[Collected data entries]
<<<<

(* ===== verification/Poly.v ===== *)
(** * Polynomials over a field

    Coefficient lists (constant term first, as in [gf256::eval_polynomial]) over an
    abstract field: a non-zero polynomial with [n] coefficients has fewer than [n]
    roots, and Lagrange's polynomial is the only one with [n] coefficients through
    [n] points.  [Shamir.v] instantiates the field with the tables of [Gf256.v]. *)

From Stdlib Require Import Field.
From S2P Require Import Prelude.

Section Poly.

Context {F : Type} (zero one : F) (add mul sub : F -> F -> F) (opp : F -> F)
  (div : F -> F -> F) (inv : F -> F).
Context (Fth : field_theory zero one add mul sub opp div inv eq).
Context `{EqDecision F}.

Declare Scope poly_scope.
#[local] Open Scope poly_scope.
Infix "+" := add : poly_scope.
Infix "*" := mul : poly_scope.
Infix "-" := sub : poly_scope.
Infix "/" := div : poly_scope.

Add Field poly_field : Fth.

Implicit Types (cs ds : list F) (x r : F).

Definition poly_eval cs x : F := foldr (fun c acc => c + x * acc) zero cs.

Fixpoint poly_add cs ds : list F :=
  match cs, ds with
  | [], _ => ds
  | _, [] => cs
  | c :: cs', d :: ds' => (c + d) :: poly_add cs' ds'
  end.

Definition poly_scale (k : F) cs : list F := map (mul k) cs.

(** The product with [x - r]. *)
Definition poly_linear r cs : list F := poly_add (zero :: cs) (poly_scale (opp r) cs).

(** The quotient by [x - r]. *)
Fixpoint poly_quot cs r : list F :=
  match cs with
  | [] | [_] => []
  | _ :: cs' => poly_eval cs' r :: poly_quot cs' r
  end.

Lemma field_integral x r : x * r = zero -> x = zero \/ r = zero.
Proof.
  intros H. destruct (decide (x = zero)) as [|Hx]; [by left|right].
  transitivity (inv x * (x * r)); [field; done | rewrite H; ring].
Qed.

Lemma field_sub_zero x r : x - r = zero -> x = r.
Proof. intros H. transitivity ((x - r) + r); [ring | rewrite H; ring]. Qed.

Lemma field_one_neq_zero : one <> zero.
Proof. exact (F_1_neq_0 Fth). Qed.

Lemma eval_poly_add cs ds x : poly_eval (poly_add cs ds) x = poly_eval cs x + poly_eval ds x.
Proof.
  revert ds. induction cs as [|c cs IH]; intros [|d ds]; simpl; try ring.
  rewrite IH. ring.
Qed.

Lemma eval_poly_scale k cs x : poly_eval (poly_scale k cs) x = k * poly_eval cs x.
Proof.
  induction cs as [|c cs IH]; simpl; [ring|].
  change (k * c + x * poly_eval (poly_scale k cs) x = k * (c + x * poly_eval cs x)).
  rewrite IH. ring.
Qed.

Lemma eval_poly_linear r cs x : poly_eval (poly_linear r cs) x = (x - r) * poly_eval cs x.
Proof.
  unfold poly_linear. rewrite eval_poly_add, eval_poly_scale. simpl. ring.
Qed.

(** Zero coefficients at the end change nothing. *)
Lemma eval_poly_pad cs m x : poly_eval (cs ++ replicate m zero) x = poly_eval cs x.
Proof.
  induction cs as [|c cs IH]; simpl; [|by rewrite IH].
  induction m as [|m IH]; simpl; [done|]. rewrite IH. ring.
Qed.

Lemma length_poly_add cs ds : length (poly_add cs ds) = max (length cs) (length ds).
Proof. revert ds. induction cs as [|c cs IH]; intros [|d ds]; simpl; auto. Qed.

Lemma length_poly_scale k cs : length (poly_scale k cs) = length cs.
Proof. apply length_map. Qed.

Lemma length_poly_linear r cs : length (poly_linear r cs) = S (length cs).
Proof. unfold poly_linear. rewrite length_poly_add, length_poly_scale. simpl. lia. Qed.

Lemma length_poly_quot cs r : length (poly_quot cs r) = pred (length cs).
Proof.
  induction cs as [|c [|c' cs] IH]; [done..|].
  change (S (length (poly_quot (c' :: cs) r)) = S (length cs)). rewrite IH. done.
Qed.

Lemma poly_quot_eval cs r x :
  poly_eval cs x - poly_eval cs r = (x - r) * poly_eval (poly_quot cs r) x.
Proof.
  induction cs as [|c [|c' cs] IH]; [simpl; ring..|].
  set (t := c' :: cs) in *.
  change (c + x * poly_eval t x - (c + r * poly_eval t r)
    = (x - r) * (poly_eval t r + x * poly_eval (poly_quot t r) x)).
  transitivity (x * (poly_eval t x - poly_eval t r) + (x - r) * poly_eval t r); [ring|].
  rewrite IH. ring.
Qed.

Lemma poly_quot_zero cs r :
  poly_eval cs r = zero -> Forall (fun c => c = zero) (poly_quot cs r) ->
  Forall (fun c => c = zero) cs.
Proof.
  induction cs as [|c [|c' cs] IH]; intros He Hq; [constructor|..].
  - constructor; [|constructor]. transitivity (c + r * zero); [ring | exact He].
  - set (t := c' :: cs) in *. change (c + r * poly_eval t r = zero) in He.
    change (Forall (fun c => c = zero) (poly_eval t r :: poly_quot t r)) in Hq.
    apply Forall_cons_1 in Hq as [Ht Hq]. constructor; [|auto].
    rewrite Ht in He. transitivity (c + r * zero); [ring | exact He].
Qed.

(** A polynomial with at most as many coefficients as it has roots is zero. *)
Lemma poly_roots rs cs :
  NoDup rs -> (length cs <= length rs)%nat -> Forall (fun r => poly_eval cs r = zero) rs ->
  Forall (fun c => c = zero) cs.
Proof.
  revert cs. induction rs as [|r rs IH]; intros cs Hnd Hlen Hroots; simpl in Hlen.
  { destruct cs; [constructor | simpl in Hlen; lia]. }
  apply NoDup_cons in Hnd as [Hr Hnd]. apply Forall_cons_1 in Hroots as [Hr0 Hroots].
  apply (poly_quot_zero _ r Hr0). apply IH; [done | rewrite length_poly_quot; lia |].
  rewrite Forall_forall in Hroots |- *. intros s Hs.
  pose proof (poly_quot_eval cs r s) as Hq. rewrite Hr0, (Hroots s Hs) in Hq.
  assert (Hz : (s - r) * poly_eval (poly_quot cs r) s = zero) by (rewrite <- Hq; ring).
  apply field_integral in Hz as [Hz|Hz]; [|done].
  apply field_sub_zero in Hz. congruence.
Qed.

(** Two polynomials that agree at as many points as they have coefficients are equal. *)
Lemma poly_unique rs cs ds :
  NoDup rs -> length cs = length ds -> (length cs <= length rs)%nat ->
  Forall (fun r => poly_eval cs r = poly_eval ds r) rs -> cs = ds.
Proof.
  intros Hnd Hl Hlen Hag.
  assert (Hz : Forall (fun c => c = zero) (poly_add cs (poly_scale (opp one) ds))).
  { apply (poly_roots rs); [done | rewrite length_poly_add, length_poly_scale; lia |].
    eapply Forall_impl; [exact Hag|]. intros r Hr. cbv beta in Hr |- *.
    rewrite eval_poly_add, eval_poly_scale, Hr. ring. }
  clear Hag Hlen. revert ds Hl Hz.
  induction cs as [|c cs IH]; intros [|d ds] Hl Hz; simplify_eq/=; [done|].
  apply Forall_cons_1 in Hz as [Hc Hz]. f_equal; [|by apply IH].
  apply field_sub_zero. rewrite <- Hc. ring.
Qed.

(** ** Lagrange interpolation at the points [px 0 .. px (n - 1)] *)

Section Lagrange.
Context (n : nat) (px py : nat -> F).
Context (px_inj : forall i j, (i < n)%nat -> (j < n)%nat -> px i = px j -> i = j).

Definition others (i : nat) : list nat := filter (fun j => i <> j) (seq 0 n).

Definition prodF (f : nat -> F) (l : list nat) : F := foldr (fun j acc => f j * acc) one l.
Definition sumF (f : nat -> F) (l : list nat) : F := foldr (fun j acc => f j + acc) zero l.

Definition basis_at (i : nat) (z : F) : F := prodF (fun j => z - px j) (others i).

Definition basis_poly (i : nat) : list F :=
  foldr (fun j cs => poly_linear (px j) cs) [one] (others i).

Definition lagrange_poly : list F :=
  foldr (fun i cs => poly_add (poly_scale (py i / basis_at i (px i)) (basis_poly i)) cs)
    [] (seq 0 n).

Lemma eval_basis_poly i z : poly_eval (basis_poly i) z = basis_at i z.
Proof.
  unfold basis_poly, basis_at. induction (others i) as [|j l IH]; simpl; [ring|].
  rewrite eval_poly_linear, IH. done.
Qed.

Lemma eval_lagrange_poly z :
  poly_eval lagrange_poly z
  = sumF (fun i => py i / basis_at i (px i) * basis_at i z) (seq 0 n).
Proof.
  unfold lagrange_poly. induction (seq 0 n) as [|i l IH]; simpl; [done|].
  rewrite eval_poly_add, eval_poly_scale, eval_basis_poly, IH. done.
Qed.

Lemma prodF_zero f l j : j ∈ l -> f j = zero -> prodF f l = zero.
Proof.
  induction 1 as [|j k l _ IH]; intros Hj; simpl; [rewrite Hj | rewrite IH by done]; ring.
Qed.

Lemma prodF_nonzero f l : (forall j, j ∈ l -> f j <> zero) -> prodF f l <> zero.
Proof.
  induction l as [|j l IH]; intros Hf; simpl; [exact field_one_neq_zero|].
  intros Hz. apply field_integral in Hz as [Hz|Hz]; [by apply (Hf j); [left|]|].
  apply IH in Hz; [done|]. intros k Hk. apply Hf. by right.
Qed.

Lemma elem_of_others i j : j ∈ others i <-> i <> j /\ (j < n)%nat.
Proof. unfold others. rewrite list_elem_of_filter, elem_of_seq. lia. Qed.

Lemma basis_at_other i k : (k < n)%nat -> i <> k -> basis_at i (px k) = zero.
Proof.
  intros Hk Hik. apply (prodF_zero _ _ k); [by apply elem_of_others | ring].
Qed.

Lemma basis_at_self i : (i < n)%nat -> basis_at i (px i) <> zero.
Proof.
  intros Hi. apply prodF_nonzero. intros j [Hij Hj]%elem_of_others Hz.
  apply field_sub_zero, px_inj in Hz; done.
Qed.

Lemma sumF_single f l k : NoDup l -> k ∈ l ->
  (forall i, i ∈ l -> i <> k -> f i = zero) -> sumF f l = f k.
Proof.
  assert (Hall : forall l, (forall i, i ∈ l -> f i = zero) -> sumF f l = zero).
  { clear l. induction l as [|i l IH]; intros H; simpl; [done|].
    rewrite H by left. rewrite IH by (intros; apply H; by right). ring. }
  induction l as [|i l IH]; intros Hnd Hk Hz; [by apply not_elem_of_nil in Hk|].
  apply NoDup_cons in Hnd as [Hi Hnd]. simpl. apply elem_of_cons in Hk as [->|Hk].
  - rewrite Hall; [ring|]. intros j Hj. apply Hz; [by right | congruence].
  - rewrite (Hz i) by (left || (intros ->; done)). rewrite IH; [ring | done..|].
    intros j Hj. apply Hz. by right.
Qed.

Lemma lagrange_interpolates k : (k < n)%nat -> poly_eval lagrange_poly (px k) = py k.
Proof.
  intros Hk. rewrite eval_lagrange_poly, (sumF_single _ _ k).
  - pose proof (basis_at_self k Hk). field. done.
  - apply NoDup_seq.
  - apply elem_of_seq. lia.
  - intros i [_ Hi]%elem_of_seq Hne. rewrite (basis_at_other i k) by done.
    assert (Hi' : (i < n)%nat) by lia. pose proof (basis_at_self i Hi'). field. done.
Qed.

Lemma length_others (i : nat) (l : list nat) : NoDup l -> i ∈ l ->
  S (length (filter (fun j => i <> j) l)) = length l.
Proof.
  induction l as [|j l IH]; intros Hnd Hi; [by apply not_elem_of_nil in Hi|].
  apply NoDup_cons in Hnd as [Hj Hnd]. rewrite filter_cons.
  apply elem_of_cons in Hi as [->|Hi].
  - rewrite decide_False by naive_solver. simpl. f_equal. clear IH Hnd.
    induction l as [|k l IH]; [done|]. rewrite filter_cons.
    rewrite decide_True by (intros Heq; apply Hj; rewrite Heq; left). simpl. f_equal. apply IH.
    intros Hin. apply Hj. by right.
  - rewrite decide_True by congruence. simpl. rewrite IH; done.
Qed.

Lemma length_basis_poly i : (i < n)%nat -> length (basis_poly i) = n.
Proof.
  intros Hi. transitivity (S (length (others i))).
  - unfold basis_poly. induction (others i) as [|j l IH]; [done|].
    simpl. rewrite length_poly_linear, IH. done.
  - unfold others. rewrite length_others; [apply length_seq | apply NoDup_seq |].
    apply elem_of_seq. lia.
Qed.

Lemma length_lagrange_poly : length lagrange_poly = n.
Proof.
  destruct (decide (n = 0%nat)) as [Hn|Hn]; [unfold lagrange_poly; by rewrite Hn|].
  assert (Hgen : forall l, l <> [] -> (forall i, i ∈ l -> (i < n)%nat) ->
    length (foldr (fun i cs => poly_add (poly_scale (py i / basis_at i (px i)) (basis_poly i)) cs)
      [] l) = n).
  { induction l as [|i l IH]; intros Hl Hb; [done|]. simpl.
    rewrite length_poly_add, length_poly_scale, length_basis_poly by (apply Hb; left).
    destruct l as [|j l]; [simpl; lia|].
    rewrite IH; [lia | done |]. intros k Hk. apply Hb. by right. }
  apply Hgen; [|intros i [_ Hi]%elem_of_seq; lia]. destruct n; done.
Qed.

Lemma NoDup_points : NoDup (map px (seq 0 n)).
Proof.
  apply NoDup_fmap_2_strong; [|apply NoDup_seq].
  intros i j [_ Hi]%elem_of_seq [_ Hj]%elem_of_seq. apply px_inj; lia.
Qed.

(** Lagrange's formula returns the value, at any point, of every polynomial with at
    most [n] coefficients that goes through the points. *)
Lemma lagrange_formula cs z :
  (length cs <= n)%nat -> (forall i, (i < n)%nat -> poly_eval cs (px i) = py i) ->
  sumF (fun i => py i / basis_at i (px i) * basis_at i z) (seq 0 n) = poly_eval cs z.
Proof.
  intros Hlen Hcs. rewrite <- eval_lagrange_poly.
  set (pad := cs ++ replicate (n - length cs) zero).
  assert (Hpad : forall x, poly_eval pad x = poly_eval cs x) by (intros x; apply eval_poly_pad).
  rewrite <- (Hpad z). f_equal.
  apply (poly_unique (map px (seq 0 n))).
  - apply NoDup_points.
  - unfold pad. rewrite length_lagrange_poly, length_app, length_replicate. lia.
  - rewrite length_lagrange_poly, length_map, length_seq. lia.
  - apply Forall_forall. intros r (i & -> & [_ Hi]%elem_of_seq)%list_elem_of_fmap.
    rewrite Hpad, lagrange_interpolates, Hcs by lia. done.
Qed.

End Lagrange.
End Poly.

>>>>

» What you need to do
Here the output must be the lines above from the line with "induction cs as [|c cs IH]; simpl; [ring|]." to the line with "induction cs as [|c cs IH]; simpl; [|by", both included, duplicated word for word and nothing else.

» Solved exercise
  induction cs as [|c cs IH]; simpl; [ring|].
  change (k * c + x * poly_eval (poly_scale k cs) x = k * (c + x * poly_eval cs x)).
  rewrite IH. ring.
Qed.

Lemma eval_poly_linear r cs x : poly_eval (poly_linear r cs) x = (x - r) * poly_eval cs x.
Proof.
  unfold poly_linear. rewrite eval_poly_add, eval_poly_scale. simpl. ring.
Qed.

(** Zero coefficients at the end change nothing. *)
Lemma eval_poly_pad cs m x : poly_eval (cs ++ replicate m zero) x = poly_eval cs x.
Proof.
  induction cs as [|c cs IH]; simpl; [|by rewrite IH].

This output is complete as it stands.